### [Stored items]
%%
(* ===== verification/SystemSettings.v ===== *)
(** * System settings

    [web/src/components/settings/SystemSetting.jsx]: the form of all system
    options, its groups with a save button each, the check boxes that save at
    once, and [updateOptions], which sends options.

    The object the options are read into is [inputs] and [originInputs] and the
    initial values of the form at the same time, and the form writes into it
    (see [FormCompat]), so all of them are locations in the heap of the form.
    [handleFormChange] gets the object of the changed field from the form and
    makes it [inputs]. *)
From Stdlib Require Import Ascii SpecFloat.
From stdpp Require Import relations.
From S2P Require Import Prelude JsString JsNumber JsValue Json FormCompat SettingsPages ChannelAffinity PaymentSettings.

(** ** Data *)

Abbreviation opt := (string * jsval)%type.

Inductive note := Get | Put (key : string) (value : jsval) | Fetch (url : string) | Error_ (e : jsval) | Success_ (text : string).

(** What follows [updateOptions]. *)
Inductive cont := KNone | KLinux (value : bool) | KPassword.

(** Waiting for the options, for the switch [cur] of [opts] (then [rest], then
    [others]), for the others, and for a discovery; [ins] is the location of the
    inputs of the handler. *)
Inductive work :=
| WLoad | WSwitch (opts : list opt) (cur : opt) (rest others : list opt) (ins : nat) (k : cont) | WOthers (opts : list opt) (ins : nat) (k : cont)
| WDiscovery (ins origin : nat).

Record system := System {
  sysForm : form; inputsAt : nat; originAt : nat; isLoaded : bool; sysLoading : bool;
  emailDomainWhitelist : list string; emailToAdd : string; showPasswordLoginConfirmModal : bool; linuxDOOAuthEnabled : bool;
  domainFilterMode : bool; ipFilterMode : bool; domainList : list jsval; ipList : list jsval; allowedPorts : list jsval;
  works : list work; notes : list note }.

Definition setForm (f : form) (i : nat) (s : system) : system :=
  let '(System _ _ c d e f' g h i' j k l m n o p) := s in System f i c d e f' g h i' j k l m n o p.
Definition setLoading_ (x : bool) (s : system) : system :=
  let '(System a b c d _ f g h i j k l m n o p) := s in System a b c d x f g h i j k l m n o p.
Definition setWhitelist (x : list string) (y : string) (s : system) : system :=
  let '(System a b c d e _ _ h i j k l m n o p) := s in System a b c d e x y h i j k l m n o p.
Definition setModal (x : bool) (s : system) : system :=
  let '(System a b c d e f g _ i j k l m n o p) := s in System a b c d e f g x i j k l m n o p.
Definition setLinux (x : bool) (s : system) : system :=
  let '(System a b c d e f g h _ j k l m n o p) := s in System a b c d e f g h x j k l m n o p.
Definition setModes (x y : bool) (s : system) : system :=
  let '(System a b c d e f g h i _ _ l m n o p) := s in System a b c d e f g h i x y l m n o p.
Definition setLists (x y z : list jsval) (s : system) : system :=
  let '(System a b c d e f g h i j k _ _ _ o p) := s in System a b c d e f g h i j k x y z o p.
Definition setWorks (x : list work) (s : system) : system :=
  let '(System a b c d e f g h i j k l m n _ p) := s in System a b c d e f g h i j k l m n x p.
Definition tell (x : list note) (s : system) : system :=
  let '(System a b c d e f g h i j k l m n o p) := s in System a b c d e f g h i j k l m n o (p ++ x).
Definition queue_work (w : work) (s : system) : system := setWorks (works s ++ [w]) s.

(** Objects. *)
Definition at_ (s : system) (l : nat) : obj := deref (sysForm s) l.
Definition ins (s : system) : obj := at_ s (inputsAt s).
Definition origin (s : system) : obj := at_ s (originAt s).

(** Make [inputs] a new object. *)
Definition setInputs (o : obj) (s : system) : system :=
  let f := sysForm s in
  let l := fresh (dom (heap f)) in
  setForm (Form (<[l := o]> (heap f)) (values f) (queue f) (valuesRef f) (events f)) l s.

(** ** Loading *)

Definition flags : list string :=
  ["fetch_setting.allow_private_ip"; "fetch_setting.enable_ssrf_protection"; "fetch_setting.domain_filter_mode";
   "fetch_setting.ip_filter_mode"; "fetch_setting.apply_ip_filter_for_domain"; "PasswordLoginEnabled"; "PasswordRegisterEnabled";
   "EmailVerificationEnabled"; "GitHubOAuthEnabled"; "WeChatAuthEnabled"; "TelegramOAuthEnabled"; "RegisterEnabled";
   "TurnstileCheckEnabled"; "EmailDomainRestrictionEnabled"; "EmailAliasRestrictionEnabled"; "SMTPSSLEnabled";
   "LinuxDOOAuthEnabled"; "discord.enabled"; "oidc.enabled"; "passkey.enabled"; "passkey.allow_insecure_origin";
   "WorkerAllowHttpImageRequestEnabled"].

(** [item.value] after the switch. *)
Definition read_value (key value : string) : res jsval :=
  if decide (key = "TopupGroupRatio") then
    match json_parse value with Some v => Ok (VStr (stringify2 v)) | None => Throw "SyntaxError" end
  else if decide (key ∈ flags) then Ok (VBool (toBoolean (VStr value)))
  else if decide (key = "passkey.user_verification") then Ok (VStr (if decide (value = "") then "preferred" else value))
  else if decide (key ∈ ["Price"; "MinTopUp"]) then Ok (VNum (parse_float value))
  else Ok (VStr value).

Fixpoint read_options (data : list (string * string)) (o : obj) : res obj :=
  match data with
  | [] => Ok o
  | (k, x) :: data => v ← read_value k x; read_options data (obj_set k v o)
  end.

(** A list stored as JSON; [broken] when the text is not JSON. *)
Definition stored_list (broken : list jsval) (x : string) : list jsval :=
  if decide (x = "") then []
  else match json_parse x with Some (VArr l) => l | Some _ => [] | None => broken end.

Definition last_value (k : string) (data : list (string * string)) : option string := snd <$> last (filter (λ kv, kv.1 = k) data).

Definition default_ports : list jsval := VStr <$> ["80"; "443"; "8080"; "8443"].

(** The page when the options are there: the form is mounted with the new
    object, which is [inputs] and [originInputs] too. *)
Definition loadedWith (data : list (string * string)) (o : obj) (s : system) : system :=
  let lists k broken old := from_option (stored_list broken) old (last_value k data) in
  let mode k old := if is_undef (get o k) then old else truthy (get o k) in
  System (FormCompat.mount (Some o)) 0 0 true false
    (from_option (λ x, if decide (x = "") then [] else split_on ","%char x) (emailDomainWhitelist s) (last_value "EmailDomainWhitelist" data))
    (emailToAdd s) (showPasswordLoginConfirmModal s) (linuxDOOAuthEnabled s)
    (mode "fetch_setting.domain_filter_mode" (domainFilterMode s)) (mode "fetch_setting.ip_filter_mode" (ipFilterMode s))
    (lists "fetch_setting.domain_list" [] (domainList s)) (lists "fetch_setting.ip_list" [] (ipList s))
    (lists "fetch_setting.allowed_ports" default_ports (allowedPorts s)) (works s) (notes s).

(** Before the answer. *)
Definition opening : system :=
  System (FormCompat.mount None) 0 0 false true [] "" false false true true [] [] [] [WLoad] [Get].

Section page.
Variable t : string → string.

(** A text that is not JSON throws, and the page stays loading. *)
Definition optionsLoaded (r : option (jsval + list (string * string))) (s : system) : system :=
  match r with
  | None => s
  | Some (inl m) => setLoading_ false (tell [Error_ m] s)
  | Some (inr data) => match read_options data [] with Ok o => loadedWith data o s | Throw _ => s end
  end.

(** ** Sending options *)

Definition is_switch (key : string) : bool := ends_with "enabled" (to_lower key).

Definition sent_value (v : jsval) : jsval := match v with VBool b => VStr (if b then "true" else "false") | _ => v end.
(** [opt.value.toString()] of a switch, which is a boolean or a text. *)
Definition put_of (kv : opt) : note := Put kv.1 (sent_value kv.2).

Definition continue (k : cont) (s : system) : system :=
  match k with KNone => s | KLinux b => setLinux b s | KPassword => setModal false s end.

Definition finish (opts : list opt) (i : nat) (k : cont) (s : system) : system :=
  let o := foldl (λ o kv, obj_set kv.1 kv.2 o) (at_ s i) opts in
  continue k (setLoading_ false (setInputs o (tell [Success_ (t "更新成功")] s))).

Definition send_others (opts others : list opt) (i : nat) (k : cont) (s : system) : system :=
  match others with
  | [] => finish opts i k s
  | _ => queue_work (WOthers opts i k) (tell (put_of <$> others) s)
  end.

Definition send_switches (opts switches others : list opt) (i : nat) (k : cont) (s : system) : system :=
  match switches with
  | [] => send_others opts others i k s
  | cur :: rest => queue_work (WSwitch opts cur rest others i k) (tell [put_of cur] s)
  end.

Definition updateOptions (opts : list opt) (i : nat) (k : cont) (s : system) : system :=
  send_switches opts (filter (λ kv, is_switch kv.1 = true) opts) (filter (λ kv, is_switch kv.1 ≠ true) opts) i k (setLoading_ true s).

Inductive verdict := Rejected | Refused (message : jsval) | Accepted.

(** The answer to a switch: a refusal returns at once, a rejection is caught. *)
Definition switchDone (opts rest others : list opt) (i : nat) (k : cont) (r : verdict) (s : system) : system :=
  match r with
  | Accepted => send_switches opts rest others i k s
  | Refused m => continue k (tell [Error_ m] s)
  | Rejected => continue k (setLoading_ false (tell [Error_ (VStr (t "更新失败"))] s))
  end.

(** The answers to the others: [None] when one was rejected, else the messages
    of the refused ones. *)
Definition othersDone (opts : list opt) (i : nat) (k : cont) (r : option (list jsval)) (s : system) : system :=
  match r with
  | Some ms => finish opts i k (tell (Error_ <$> ms) s)
  | None => continue k (setLoading_ false (tell [Error_ (VStr (t "更新失败"))] s))
  end.

(** ** Editing *)

(** A field of the form changes. *)
Definition editField (f : string) (v : jsval) (s : system) : system :=
  let s := setForm (FormCompat.setValue f v (sysForm s)) (inputsAt s) s in
  let s := setInputs [(f, v)] s in
  setForm (FormCompat.render (sysForm s)) (inputsAt s) s.

(** The check boxes that save at once: [field] is the field of the form. *)
Definition handleCheckboxChange (field key : string) (on : bool) (s : system) : system :=
  let i := inputsAt s in
  let s := editField field (VBool on) s in
  if decide (key = "PasswordLoginEnabled" ∧ on = false) then setModal true s
  else updateOptions [(key, VBool on)] i (if decide (key = "LinuxDOOAuthEnabled") then KLinux on else KNone) s.

Definition handlePasswordLoginConfirm (s : system) : system :=
  updateOptions [("PasswordLoginEnabled", VBool false)] (inputsAt s) KPassword s.
Definition cancelPasswordLogin (s : system) : system := editField "PasswordLoginEnabled" (VBool true) (setModal false s).

(** Lists and modes beside the form: [setInputs((prev) => ({...prev, k: v}))]. *)
Definition mergeInput (k : string) (v : jsval) (s : system) : system := setInputs (obj_define k v (ins s)) s.
Definition changeDomainMode (white : bool) (s : system) : system :=
  mergeInput "fetch_setting.domain_filter_mode" (VBool white) (setModes white (ipFilterMode s) s).
Definition changeIpMode (white : bool) (s : system) : system :=
  mergeInput "fetch_setting.ip_filter_mode" (VBool white) (setModes (domainFilterMode s) white s).
Definition changeDomains (l : list jsval) (s : system) : system :=
  mergeInput "fetch_setting.domain_list" (VArr l) (setLists l (ipList s) (allowedPorts s) s).
Definition changeIps (l : list jsval) (s : system) : system :=
  mergeInput "fetch_setting.ip_list" (VArr l) (setLists (domainList s) l (allowedPorts s) s).
Definition changePorts (l : list jsval) (s : system) : system :=
  mergeInput "fetch_setting.allowed_ports" (VArr l) (setLists (domainList s) (ipList s) l s).

(** ** Domains of addresses *)

Definition is_letter (c : ascii) : bool :=
  let n := nat_of_ascii c in ((65 <=? n) && (n <=? 90) || (97 <=? n) && (n <=? 122))%nat.
Definition is_alnum (c : ascii) : bool := is_letter c || is_digit c.

(** [[a-zA-Z0-9]([a-zA-Z0-9\-]{0,61}[a-zA-Z0-9])?]. *)
Definition is_label (x : string) : bool :=
  let l := chars x in
  (length l <=? 63)%nat && forallb (λ c, is_alnum c || bool_decide (c = "-"%char)) l &&
  from_option is_alnum false (head l) && from_option is_alnum false (last l).

(** The whole expression: labels before a top level domain of letters. *)
Definition is_domain (x : string) : bool :=
  let parts := split_on "."%char x in
  match last parts with
  | Some tld => (2 <=? length parts)%nat && forallb is_label (removelast parts) && (2 <=? length (chars tld))%nat && forallb is_letter (chars tld)
  | None => false
  end.

Definition handleAddEmail (s : system) : system :=
  let domain := trim (emailToAdd s) in
  if decide (domain = "") then s
  else if is_domain domain then
    if decide (domain ∈ emailDomainWhitelist s) then tell [Error_ (VStr (t "该域名已存在于白名单中"))] s
    else tell [Success_ (t "已添加到白名单")] (setWhitelist (emailDomainWhitelist s ++ [domain]) "" s)
  else tell [Error_ (VStr (t "邮箱域名格式不正确，请输入有效的域名，如 gmail.com"))] s.

(** ** Groups *)

Inductive group := Worker | Server | SMTP | Whitelist | SSRF | WeChat | GitHub | Discord | Telegram | Turnstile | LinuxDO | PasskeyOptions.

Definition diff (org i : obj) (k : string) : list opt := if changed org i k then [(k, get i k)] else [].
(** A secret is left alone when it is blank. *)
Definition diff_filled (org i : obj) (k : string) : list opt := if changed org i k && filled (get i k) then [(k, get i k)] else [].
%%
### [BRIEF]
Your answer should be the exact lines above from the one with "Variable t : string → string." through the one with "Definition continue (k", both included, and nothing besides.

### [ANSWER TO THIS TASK]
Variable t : string → string.

(** A text that is not JSON throws, and the page stays loading. *)
Definition optionsLoaded (r : option (jsval + list (string * string))) (s : system) : system :=
  match r with
  | None => s
  | Some (inl m) => setLoading_ false (tell [Error_ m] s)
  | Some (inr data) => match read_options data [] with Ok o => loadedWith data o s | Throw _ => s end
  end.

(** ** Sending options *)

Definition is_switch (key : string) : bool := ends_with "enabled" (to_lower key).

Definition sent_value (v : jsval) : jsval := match v with VBool b => VStr (if b then "true" else "false") | _ => v end.
(** [opt.value.toString()] of a switch, which is a boolean or a text. *)
Definition put_of (kv : opt) : note := Put kv.1 (sent_value kv.2).

Definition continue (k : cont) (s : system) : system :=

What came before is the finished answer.